** MATERIAL SHOWN follows **

(** * The setting DAO and the local authentication strategy

    A shallow embedding of [src/lib/api/settings/lib/dao.js]: the five CRUD
    functions of the setting DAO ([findByID], [find], [insert], [update],
    [remove]) over the Couchbase wrapper [db], and the verify callback of
    the passport local strategy.

    The DAO is written against an interface ([Backend]) that lists what
    dao.js uses of [db]; an in-memory store implements that interface
    following the backend contract of the specification. *)

From Stdlib Require Import Ascii.
From stdpp Require Import gmap strings list fin_maps pretty.

Open Scope string_scope.
Open Scope list_scope.

(** ** JavaScript values and objects *)

Module Js.

(** The values that occur in setting documents and in the metadata that
    Couchbase returns.  [VCas] is the opaque CAS token of the store. *)
Inductive jsval : Type :=
| VUndefined
| VNull
| VBool (b : bool)
| VNum (z : Z)
| VStr (s : string)
| VCas (c : N).

#[global] Instance jsval_eq_dec : EqDecision jsval.
Proof. solve_decision. Defined.

(** A plain object: own enumerable properties by name. *)
Abbreviation obj := (gmap string jsval).

(** [o.k]: reading a missing property gives [undefined]. *)
Definition get_prop (o : obj) (k : string) : jsval :=
  default VUndefined (o !! k).

(** [o.k = v] *)
Definition set_prop (o : obj) (k : string) (v : jsval) : obj :=
  <[k := v]> o.

(** [delete o.k] *)
Definition delete_prop (o : obj) (k : string) : obj :=
  delete k o.

(** [Object.assign(target, source)]: every own property of [source] is
    copied onto [target], overwriting the properties [target] already
    has.  (Map union is left-biased.) *)
Definition assign (target source : obj) : obj :=
  source ∪ target.

End Js.
Import Js.

(** ** Exceptions, state and try/catch

    An [async] function of the DAO is a computation over a world [W] that
    either returns a value or throws; [X] is the type of what is thrown. *)

Definition M (W X A : Type) : Type := W → (X + A) * W.

Definition ret {W X A} (a : A) : M W X A := λ w, (inr a, w).

Definition throw {W X A} (x : X) : M W X A := λ w, (inl x, w).

Definition bind {W X A B} (m : M W X A) (k : A → M W X B) : M W X B :=
  λ w, match m w with
       | (inr a, w') => k a w'
       | (inl x, w') => (inl x, w')
       end.

(** [try { body } catch (error) { handler }] *)
Definition try_catch {W X Y A} (body : M W X A) (handler : X → M W Y A) : M W Y A :=
  λ w, match body w with
       | (inr a, w') => (inr a, w')
       | (inl x, w') => handler x w'
       end.

Declare Scope dao_scope.
Delimit Scope dao_scope with dao.
Notation "'await' x := m 'in' k" := (bind m (λ x, k))
  (at level 10, x name, m at level 100, k at level 200,
   format "'[v' 'await'  x  :=  m  'in' '/' k ']'") : dao_scope.
Notation "'run' m 'in' k" := (bind m (λ _, k))
  (at level 10, m at level 100, k at level 200,
   format "'[v' 'run'  m  'in' '/' k ']'") : dao_scope.
Notation "'try' body 'catch' x ⇒ handler" := (try_catch body (λ x, handler))
  (at level 10, x name, body at level 200, handler at level 200) : dao_scope.

(** ** What dao.js uses of [db] ('../../../config/couchbase') *)

(** What [db.get] resolves to: [data.cas] and [data.value]. *)
Record get_result : Type := GetResult { cas : jsval; value : obj }.

(** Modelled from the spec: a query of the absent backend answers with a
    sequence of {id, version, fields}; this is one element of it. *)
Record row : Type := Row { row_id : string; row_cas : jsval; row_fields : obj }.

Class Backend : Type := {
  (** the state of the bucket *)
  bstate : Type;
  (** what the wrapper's promises reject with *)
  native_error : Type;
  (** what [db.handleError] returns *)
  app_error : Type;
  (** a prepared N1QL query *)
  query : Type;
  (** [error.message] *)
  message : native_error → string;
  bucketName : string;
  durabilityOptions : obj;
  N1qlQuery_fromString : string → query;
  db_get : string → M bstate native_error get_result;
  db_query : query → M bstate native_error (list row);
  db_insert : string → obj → obj → M bstate native_error obj;
  db_replace : jsval → obj → obj → M bstate native_error obj;
  db_remove : string → M bstate native_error unit;
  handleError : native_error → app_error;
  removeMetadataFromDoc : obj → obj
}.

(** ** dao.js *)

Section Dao.
Context `{B : Backend}.

(** [uuid.v1()] of node-uuid: the identifier produced at the [n]-th tick
    of the generator's clock. *)
Variable uuid_of : nat → string.

(** The world of the DAO: the bucket, what [logger.error] has written
    (first argument, second argument), and the clock of the UUID
    generator. *)
Record world : Type := World {
  db : bstate;
  log : list (string * string);
  uuid_clock : nat
}.

Local Open Scope dao_scope.

(** A call of [db]: runs on the bucket, leaves log and clock alone. *)
Definition on_db {A} (m : M bstate native_error A) : M world native_error A :=
  λ w, let (r, s) := m (db w) in (r, World s (log w) (uuid_clock w)).
(** The record [registerClient] appends for a new connection [sd]. *)
Definition defaultClient (sd : Z) : Client :=
  mkClient sd ("Host-" +:+ number sd) "Anonymous" 0 0 "" (-1).

(** The greeting sent to a new connection. *)
Definition greeting (sd : Z) : string :=
  nl +:+ nl +:+ "Message Center 1.0" +:+ nl +:+ nl +:+ getHelpString +:+
  nl +:+ "Host-" +:+ number sd +:+ ":> ".

(** The calls the transport and the senders make on the object, and the
    states they lead to from the empty one. *)
Inductive Call :=
| CallAddClient (sd : Z)
| CallRemoveClient (sd : Z)
| CallAddSender (sender : string)
| CallRemoveSender (sender : string)
| CallSendCommand (cmd : string) (sd : Z)
| CallPostMessage (msg sender : string) (prependNewLine : bool).

Definition call (c : Call) : M unit :=
  match c with
  | CallAddClient sd => addClient sd
  | CallRemoveClient sd => removeClient sd
  | CallAddSender s => addSender s
  | CallRemoveSender s => removeSender s
  | CallSendCommand cmd sd => sendCommand cmd sd
  | CallPostMessage msg s p => postMessage msg s p
  end.

Inductive reachable : SCDMsgCenter -> Prop :=
| reachable_empty : reachable emptyCenter
| reachable_call (mc mc' : SCDMsgCenter) (c : Call) (out : list Signal) :
    reachable mc -> call c mc = Ok tt mc' out -> reachable mc'.

(** The fields [registerClient] gives a record, which no member function
    writes afterwards, and the two values of the mode flag. *)
Definition record_ok (c : Client) : Prop :=
  name c = "Host-" +:+ number (socketDescriptor c) /\
  user c = "Anonymous" /\ admin c = 0 /\ (mode c = 0 \/ mode c = 1).

(** The signal is a message for the connection [sd]. *)
Definition to_client (sd : Z) (s : Signal) : bool :=
  match s with
  | messageToClient_signal _ sd' => sd' =? sd
  | commandToSender_signal _ _ => false
  end.

(** The first part of a line can be dispatched: it is a line terminator, or
    it does not trim to the empty string. *)
Definition dispatchable (tok : string) : bool :=
  String.eqb (toLower tok) crnl || String.eqb (toLower tok) nl ||
  negb (isEmpty (trimmed (toLower tok))).

(** The state after a sequence of calls, when none of them stops. *)
Fixpoint run_calls (cs : list Call) (mc : SCDMsgCenter) : option SCDMsgCenter :=
  match cs with
  | [] => Some mc
  | c :: cs' =>
      match call c mc with
      | Ok _ mc' _ => run_calls cs' mc'
      | Crash _ => None
      end
  end.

** End of MATERIAL SHOWN **

* WORK INSTRUCTION *
Give again, exactly as written, the lines running from the first line of the data above through the line that contains "VCas (c : N).".

* RESULT OF THIS EXERCISE *
(** * The setting DAO and the local authentication strategy

    A shallow embedding of [src/lib/api/settings/lib/dao.js]: the five CRUD
    functions of the setting DAO ([findByID], [find], [insert], [update],
    [remove]) over the Couchbase wrapper [db], and the verify callback of
    the passport local strategy.

    The DAO is written against an interface ([Backend]) that lists what
    dao.js uses of [db]; an in-memory store implements that interface
    following the backend contract of the specification. *)

From Stdlib Require Import Ascii.
From stdpp Require Import gmap strings list fin_maps pretty.

Open Scope string_scope.
Open Scope list_scope.

(** ** JavaScript values and objects *)

Module Js.

(** The values that occur in setting documents and in the metadata that
    Couchbase returns.  [VCas] is the opaque CAS token of the store. *)
Inductive jsval : Type :=
| VUndefined
| VNull
| VBool (b : bool)
| VNum (z : Z)
| VStr (s : string)
| VCas (c : N).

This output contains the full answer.